It is possible Brennan, as national counterterrorism adviser to Obama, was one of the officials disclosing information.

Whether the White House or any agency in the executive branch has made “authorized disclosures” of “national intelligence” and reported these disclosures to Congress is considered top secret information, according to the National Security Agency (NSA).

As part of the 2013 Intelligence Authorization Act, President Barack Obama signed into law a provision requiring that Congress be notified when executive branch officials plan to make “authorized disclosures” to the press.

The intention of the provision was, according to the Senate Select Committee on Intelligence [PDF], “to ensure that the intelligence committees are made aware of authorized disclosures of national intelligence or intelligence related to national security that are made to media personnel or likely to appear in the press, so that among other things, these authorized disclosures may be distinguished from unauthorized ‘leaks.'”

Secrecy News submitted a Freedom of Information Act (FOIA) request on March 10, 2014, for “a copy of any notifications to Congress transmitted in the past 12 months concerning authorized public disclosures of intelligence information.”

The NSA denied Secrecy News’ request on October 2. A letter indicated there is a document with such information but it is classified “top secret” because “its disclosure could reasonably be expected to cause exceptionally grave damage to the national security.”

Consider that for a moment: A document indicating what “intelligence information” was authorized for release is “top secret.” The intelligence information disclosed is not “top secret.” It has been authorized for publication. Rather, according to the NSA, the mere fact that this information was authorized for disclosure is a state secret of the highest order.

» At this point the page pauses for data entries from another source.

Lemma visit_correct depth : ∀ stack x v,
  good stack v → x ∈ ids → (match stack with y :: _ => needs y x | [] => True end) → (unvisited v < depth)%nat →
  wp (_visit depth x) v (λ _ v', good stack v' ∧ x ∈ vs_order v' ∧ later v v') (λ e _, stuck e).
Proof using edges ids.
  induction depth as [|depth IH]; intros stack x v Hg Hx Hstack Hdepth; [lia|]. cbn [_visit].
  apply wp_bind, wp_gets. unfold id. destruct (vs_visited v !! x) as [[]|] eqn:Hv.
  - apply wp_ret. split; [done|]. split; [by apply (gd_done _ _ Hg)|done].
  - apply wp_raise. left. exists x. split; [done|]. split; [|done]. apply (gd_doing _ _ Hg) in Hv.
    pose proof (gd_chain _ _ Hg) as Hc. destruct stack as [|y stack]; [by apply not_elem_of_nil in Hv|].
    apply (chain_reaches (y :: stack)); [by split|done].
  - assert (x ∉ stack) as Hout by (intros Hin%(gd_doing _ _ Hg); congruence).
    pose proof (good_visiting stack x v Hg Hx Hv Hstack) as Hg0.
    pose proof (unvisited_marked v x false (vs_order v) Hx Hv) as Hd0.
    apply wp_bind, wp_modify, wp_bind.
    eapply (wp_for_each _ (λ todo (_ : ()) v', (∀ d, d ∈ todo → needs x d) ∧ good (x :: stack) v' ∧ later (visiting x v) v' ∧
              ∀ d, needs x d → d ∈ todo ∨ d ∈ vs_order v')).
    + intros d todo [] v1 (Hn & Hg1 & [Hp Hdom] & Hall). destruct (decide (d ∈ ids)) as [Hd|Hd]; last first.
      { apply wp_raise. right. exists x, d. split_and!; [done|apply Hn; left|done|done]. }
      eapply wp_mono; [apply (IH (x :: stack)); [done|done| |]| |done].
      * apply Hn. left.
      * pose proof (unvisited_mono _ _ Hdom). unfold visiting in *. lia.
      * simpl. intros _ v2 (Hg2 & Hin & Hl). split; [by intros; apply Hn; right|]. split; [done|]. split; [etrans; [by split|done]|].
        intros d' [[->|Hd']%elem_of_cons|Hd']%Hall; [by right|by left|right]. by eapply elem_of_prefix; [|apply Hl].
    + intros [] v1 (_ & Hg1 & [Hp Hdom] & Hall). apply wp_modify. split_and!.
      * apply good_visited; [done|done| |done]. intros d [Hd|Hd]%Hall; [by apply not_elem_of_nil in Hd|done].
      * apply elem_of_app. right. by apply list_elem_of_singleton.
      * split; simpl in *; [etrans; [done|by apply prefix_app_r]|set_solver].
    + split_and!; [by intros d Hd; rewrite merge_sort_Permutation in Hd|done|done|]. intros d Hd. left. by rewrite merge_sort_Permutation.
Qed.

“This Agency is authorized by various statutes to protect certain information concerning its activities. We have determined that such information exists in this document,” the NSA claimed.

What “activity” could be “top secret”? The activity of notifying Congress about “authorized disclosures”? The act of an intelligence agency communicating with “media personnel” and deciding to disclose classified information to convince editors to report a story a certain way? Or the act of an intelligence agency contacting “media personnel” to offer up classified information for release (i.e. giving a media organization an “exclusive”)?

All those acts could have sensitive implications and result in public criticism of the NSA, but none of those acts could reasonably be considered to cause “exceptionally grave damage” to the US if they became known. ISIS wouldn’t gain some upper hand by suddenly knowing what information in the New York Times was an “authorized disclosure” and what was a “leak.”

Naturally, Secrecy News appealed [PDF] the denial:

It is well established that information, including classified information, that has been publicly disclosed on an authorized basis loses its exemption from disclosure under FOIA.

Thus, the D.C. Circuit instructs that “when information has been ‘officially acknowledged,’ its disclosure may be compelled even over an agency’s otherwise valid exemption claim.” Fitzgibbon v. CIA, 911 F.2d at 765.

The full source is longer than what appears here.